Ese punto supremo de cavilación y exigencia por la operatoria de fusión dentro del diseño compositivo, siento que se corrobora en obras como Noches de la creación de Basquiat (2022); Templos de las maravillas góticas (2022); y en Claroscuro del terror (2018), de la serie Guernica, tres de las piezas más intensas y dramáticas a mi juicio del autor; en las que hace un uso eficiente de la superposición y transparencias del dibujo; del empleo de las veladuras y los sugestivos contrastes entre grises y negros. Se trata de un camino que debería potenciar al máximo y en el que podría permanecer quizás por mucho más tiempo. Los resultados son ciertamente alentadores. Estas obras ponen de manifiesto, además, la capacidad de control, de regulación que impone el artista sobre las gradaciones tonales; huyendo casi siempre de esa tentación carnavalesca, estridente, que suele abundar en el eclecticismo pictórico.
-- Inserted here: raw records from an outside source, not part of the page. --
(** Static storage. *)
Definition log0 : log := Log 0 0 0 0 0 (Logheader 0 (replicate LOGSIZE 0)).

Record lstate := LState { cache : bio; lg : log }.

Section log.
Variable me : Z.

(** [install_trans] from [tail], [k] blocks left. *)
Fixpoint install_loop (k : nat) (tail : Z) (g : log) (c : bio) : res bio :=
  match k with
  | O => Ok c
  | S k' =>
      '(lbuf, c) ← bread me c (ldev g) (start g + tail + 1);
      bn ← aget (hblock (lh g)) tail;
      '(dbuf, c) ← bread me c (ldev g) bn;
      lb ← bat c lbuf;
      c ← bupd dbuf (set_data (bdata lb)) c;
      c ← bwrite me dbuf c;
      c ← brelse me lbuf c;
      c ← brelse me dbuf c;
      install_loop k' (tail + 1) g c
  end.

Definition install_trans (s : lstate) : res lstate :=
  c ← install_loop (Z.to_nat (hn (lh (lg s)))) 0 (lg s) (cache s);
  Ok (LState c (lg s)).

(** [log.lh.block[i] = lh->block[i]] for [k] indices from [i]. *)
Fixpoint load_blocks (k : nat) (i : Z) (data : list Z) (bl : list Z) : res (list Z) :=
  match k with
  | O => Ok bl
  | S k' =>
      w ← buf_load data (4 + 4 * i) 4;
      bl ← aset bl i (get32 w);
      load_blocks k' (i + 1) data bl
  end.

Definition read_head (s : lstate) : res lstate :=
  let g := lg s in
  '(i, c) ← bread me (cache s) (ldev g) (start g);
  b ← bat c i;
  w ← buf_load (bdata b) 0 4;
  let n := get32 w in
  bl ← load_blocks (Z.to_nat n) 0 (bdata b) (hblock (lh g));
  c ← brelse me i c;
  Ok (LState c (set_lh (Logheader n bl) g)).

(** [hb->block[i] = log.lh.block[i]] for [k] indices from [i]. *)
Fixpoint store_blocks (k : nat) (i : Z) (bl : list Z) (data : list Z) : res (list Z) :=
  match k with
  | O => Ok data
  | S k' =>
      x ← aget bl i;
      data ← buf_store data (4 + 4 * i) (le32 x);
      store_blocks k' (i + 1) bl data
  end.

Definition write_head (s : lstate) : res lstate :=
  let g := lg s in
  '(i, c) ← bread me (cache s) (ldev g) (start g);
  b ← bat c i;
  data ← buf_store (bdata b) 0 (le32 (hn (lh g)));
  data ← store_blocks (Z.to_nat (hn (lh g))) 0 (hblock (lh g)) data;
  c ← bupd i (set_data data) c;
  c ← bwrite me i c;
  c ← brelse me i c;
  Ok (LState c g).

Definition clear_log (s : lstate) : lstate :=
  LState (cache s) (set_lh (Logheader 0 (hblock (lh (lg s)))) (lg s)).

Definition recover_from_log (s : lstate) : res lstate :=
  s ← read_head s;
  s ← install_trans s;
  write_head (clear_log s).

(** [readsb] for the two fields [initlog] uses: [nlog] and [logstart] are the
    fourth and fifth words of block 1. *)
Definition readsb_log (c : bio) (dv : Z) : res (Z * Z * bio) :=
  '(i, c) ← bread me c dv 1;
  b ← bat c i;
  w1 ← buf_load (bdata b) 12 4;
  w2 ← buf_load (bdata b) 16 4;
  c ← brelse me i c;
  Ok (get32 w1, get32 w2, c).

Definition initlog (s : lstate) (dv : Z) : res lstate :=
  if 4 + 4 * Z.of_nat LOGSIZE >=? BSIZE then Stuck Panicked
  else
    '(nlog, logstart, c) ← readsb_log (cache s) dv;
    let g := lg s in
    recover_from_log (LState c (Log logstart nlog (outstanding g) (committing g) dv (lh g))).

(** One pass of the loop of [begin_op]: [None] when the caller sleeps. *)
Definition begin_op (g : log) : option log :=
  if negb (committing g =? 0) then None
  else if hn (lh g) + (outstanding g + 1) * MAXOPBLOCKS >? Z.of_nat LOGSIZE then None
  else Some (set_outstanding (outstanding g + 1) g).

(** [write_log] from [tail], [k] blocks left. *)
Fixpoint write_log_loop (k : nat) (tail : Z) (g : log) (c : bio) : res bio :=
  match k with
  | O => Ok c
  | S k' =>
      '(to, c) ← bread me c (ldev g) (start g + tail + 1);
      bn ← aget (hblock (lh g)) tail;
      '(from, c) ← bread me c (ldev g) bn;
      fb ← bat c from;
      c ← bupd to (set_data (bdata fb)) c;
      c ← bwrite me to c;
      c ← brelse me from c;
      c ← brelse me to c;
      write_log_loop k' (tail + 1) g c
  end.

Definition write_log (s : lstate) : res lstate :=
  c ← write_log_loop (Z.to_nat (hn (lh (lg s)))) 0 (lg s) (cache s);
  Ok (LState c (lg s)).

Definition commit (s : lstate) : res lstate :=
  if hn (lh (lg s)) >? 0 then
    s ← write_log s;
    s ← write_head s;
    s ← install_trans s;
    write_head (clear_log s)
  else Ok s.

Definition end_op (s : lstate) : res lstate :=
  let g := set_outstanding (outstanding (lg s) - 1) (lg s) in
  if negb (committing g =? 0) then Stuck Panicked
  else if outstanding g =? 0 then
    s ← commit (LState (cache s) (set_committing 1 g));
    Ok (LState (cache s) (set_committing 0 (lg s)))
  else Ok (LState (cache s) g).

(** The index of [bn] among the first [k] block numbers from [i], or the index
    after them. *)
Fixpoint absorb_index (k : nat) (i : Z) (bl : list Z) (bn : Z) : res Z :=
  match k with
  | O => Ok i
  | S k' => x ← aget bl i; if x =? bn then Ok i else absorb_index k' (i + 1) bl bn
  end.

Definition log_write (i : nat) (s : lstate) : res lstate :=
  let g := lg s in
  let h := lh g in
  if (hn h >=? Z.of_nat LOGSIZE) || (hn h >=? lsize g - 1) then Stuck Panicked
  else if outstanding g <? 1 then Stuck Panicked
  else
    b ← bat (cache s) i;
    j ← absorb_index (Z.to_nat (hn h)) 0 (hblock h) (blockno b);
    bl ← aset (hblock h) j (blockno b);
    let n := if j =? hn h then hn h + 1 else hn h in
    c ← bupd i (set_flags (Z.lor (flags b) B_DIRTY)) (cache s);
    Ok (LState c (set_lh (Logheader n bl) g)).

(** ** A transaction *)

(** The typical use of [log_write] in fs.c: replace the data of a block. *)
Definition update_block (s : lstate) (n : Z) (data : list Z) : res lstate :=
  '(i, c) ← bread me (cache s) 1 n;
  c ← bupd i (set_data data) c;
  s ← log_write i (LState c (lg s));
  c ← brelse me i (cache s);
  Ok (LState c (lg s)).

Fixpoint updates (s : lstate) (us : list (Z * list Z)) : res lstate :=
  match us with
  | [] => Ok s
  | (n, d) :: us => s ← update_block s n d; updates s us
  end.

(** Booting on a disk: [binit] and [initlog]. *)
Definition boot (d : list (list Z)) : res lstate :=
  c ← binit (Bio (replicate (S NBUF) buf0) d []);
  initlog (LState c log0) 1.

End log.

(** The disk after the writes [ws]. *)
Definition apply_writes (d : list (list Z)) (ws : list (Z * list Z)) : list (list Z) :=
  foldl (fun d w => <[Z.to_nat w.1 := w.2]> d) d ws.

(** ** Steps on the specification of the cache *)

Section proofs.
Context (me : Z).

#[local] Abbreviation crep := (crep me).

(** ** The loops *)

Definition drop_all (ps : list (Z * list Z)) (ov : gmap Z (list Z)) : gmap Z (list Z) :=
  foldl (fun m p => delete p.1 m) ov ps.

Lemma length_apply_writes d ws : length (apply_writes d ws) = length d.
Proof.
  revert d. induction ws as [|w ws IH]; intros d; [done|]. cbn. unfold apply_writes in IH.
  by rewrite IH, length_insert.
Qed.

Lemma apply_writes_other d ws n :
  0 <= n -> (forall p, p ∈ ws -> 0 <= p.1 /\ p.1 <> n) ->
  apply_writes d ws !! Z.to_nat n = d !! Z.to_nat n.
Proof.
  intros Hn. revert d. induction ws as [|w ws IH]; intros d H; [done|].
  cbn. unfold apply_writes in IH. rewrite IH by (intros; apply H; by right).
  apply list_lookup_insert_ne. destruct (H w) as [? ?]; [by left|]. lia.
Qed.

Lemma apply_writes_app d ws1 ws2 : apply_writes d (ws1 ++ ws2) = apply_writes (apply_writes d ws1) ws2.
Proof. apply foldl_app. Qed.

(** What [install_trans] finds: the block numbers of [ps] in the header from
    index [tail], their contents in the log area, outside of which they lie. *)
Definition staged (g : log) (d : list (list Z)) (tail : Z) (ps : list (Z * list Z)) : Prop :=
  ldev g = 1 /\ 0 <= tail /\ 0 <= start g /\
  forall (j : nat) n x, ps !! j = Some (n, x) ->
    hblock (lh g) !! (Z.to_nat tail + j)%nat = Some n /\ inside d n /\
    inside d (start g + tail + Z.of_nat j + 1) /\
    d !! Z.to_nat (start g + tail + Z.of_nat j + 1) = Some x /\
    forall k : nat, (k < length ps)%nat -> n <> start g + tail + Z.of_nat k + 1.

Lemma staged_tail g d tail n x ps :
  staged g d tail ((n, x) :: ps) -> staged g (<[Z.to_nat n := x]> d) (tail + 1) ps.
Proof.
  intros (Hdev & Ht & Hs & H). split_and!; [done|lia|done|].
  destruct (H 0%nat n x eq_refl) as (_ & Hin & _ & _ & Hdis).
  intros j m y Hj. destruct (H (S j) m y Hj) as (H1 & H2 & H3 & H4 & H5).
  unfold inside in *. rewrite !length_insert.
  replace (start g + (tail + 1) + Z.of_nat j + 1) with (start g + tail + Z.of_nat (S j) + 1) by lia.
  split_and!; try lia.
  - rewrite <- H1. f_equal. lia.
  - rewrite list_lookup_insert_ne; [done|]. pose proof (lookup_lt_Some _ _ _ Hj).
    pose proof (Hdis (S j) ltac:(cbn [length]; lia)). lia.
  - intros k Hk. pose proof (H5 (S k) ltac:(cbn [length]; lia)). lia.
Qed.

Lemma size_delete_le (ov : gmap Z (list Z)) n : (size (delete n ov) <= size ov)%nat.
Proof. apply map_subseteq_size, delete_subseteq. Qed.

Lemma install_loop_spec g ps : forall tail c d ov,
  crep c d ov -> staged g d tail ps ->
  (forall j : nat, (j < length ps)%nat -> ov !! (start g + tail + Z.of_nat j + 1) = None) ->
  (size ov < NBUF)%nat ->
  (NoDup ps.*1 /\ forall n, n ∈ ps.*1 -> is_Some (ov !! n)) \/ (S (size ov) < NBUF)%nat ->
  exists c', install_loop me (length ps) tail g c = Ok c' /\
    crep c' (apply_writes d ps) (drop_all ps ov) /\ writes c' = writes c ++ ps.
Proof.
  induction ps as [|[n x] ps IH]; intros tail c d ov Hr Hst Hclean Hsz Hpin; cbn [length install_loop].
  { exists c. by rewrite app_nil_r. }
  destruct Hst as (Hdev & Ht & Hs & H) eqn:Hst'. clear Hst'.
  destruct (H 0%nat n x eq_refl) as (Hhb & Hin & Hlin & Hx & Hdis).
  rewrite Nat.add_0_r in Hhb. rewrite Z.add_0_r in Hlin, Hx.
  pose proof (Hclean 0%nat ltac:(cbn [length]; lia)) as Hc0. rewrite Z.add_0_r in Hc0.
  pose proof (Hdis 0%nat ltac:(cbn [length]; lia)) as Hd0. rewrite Z.add_0_r in Hd0.
  rewrite Hdev.
  destruct (copy_block me c d ov (start g + tail + 1) n x (start g + tail + 1) n)
    as (i1 & c1 & i2 & c2 & H1 & H2 & Hrest); try done; [by left|by right| | |].
  { destruct Hpin as [[_ Hp]|Hp]; [left; apply Hp; left|by right]. }
  { unfold settled. cbn [over disk]. by rewrite Hc0. }
  cbv zeta in Hrest. rewrite !decide_True in Hrest by done.
  destruct Hrest as (b & Hb & c3 & c4 & c5 & c6 & H3 & H4 & H5 & H6 & Hr6 & Hw6).
  rewrite H1. run. rewrite (proj2 (aget_Ok _ _ n)) by done. run. rewrite H2. run. rewrite Hb. run.
  rewrite H3. run. rewrite H4. run. rewrite H5. run. rewrite H6. run.
  destruct (IH (tail + 1) c6 (<[Z.to_nat n := x]> d) (delete n ov) Hr6) as (c' & Hc' & Hr' & Hw').
  - by apply staged_tail.
  - intros j Hj. specialize (Hclean (S j) ltac:(cbn [length]; lia)).
    replace (start g + (tail + 1) + Z.of_nat j + 1) with (start g + tail + Z.of_nat (S j) + 1) by lia.
    destruct (decide (n = start g + tail + Z.of_nat (S j) + 1)) as [<-|]; [by apply lookup_delete_eq|].
    by rewrite lookup_delete_ne.
  - pose proof (size_delete_le ov n). lia.
  - destruct Hpin as [[Hnd Hp]|Hp].
    + left. cbn in Hnd. apply NoDup_cons in Hnd as [Hn Hnd]. split; [done|].
      intros m Hm. rewrite lookup_delete_ne by set_solver. apply Hp. cbn. by right.
    + right. pose proof (size_delete_le ov n). lia.
  - exists c'. split; [done|]. split; [exact Hr'|]. by rewrite Hw', Hw6, <- app_assoc.
Qed.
Ellas prueban también cómo esas gradaciones de color, a pesar de tener una funcionalidad vital dentro de su trabajo, no son las garantes exclusivas de la inclinación suya hacia lo ecléctico; sino más bien artificios de énfasis y recolocación. Es el dibujo el elemento justificante, compulsor por excelencia; y uno transita placenteramente por intermedio de él -sin sobresaltos o desconciertos súbitos- entre disímiles objetos, evocaciones arquitectónicas, rostros memorables, y un sin número de personajes épicos y fabularios.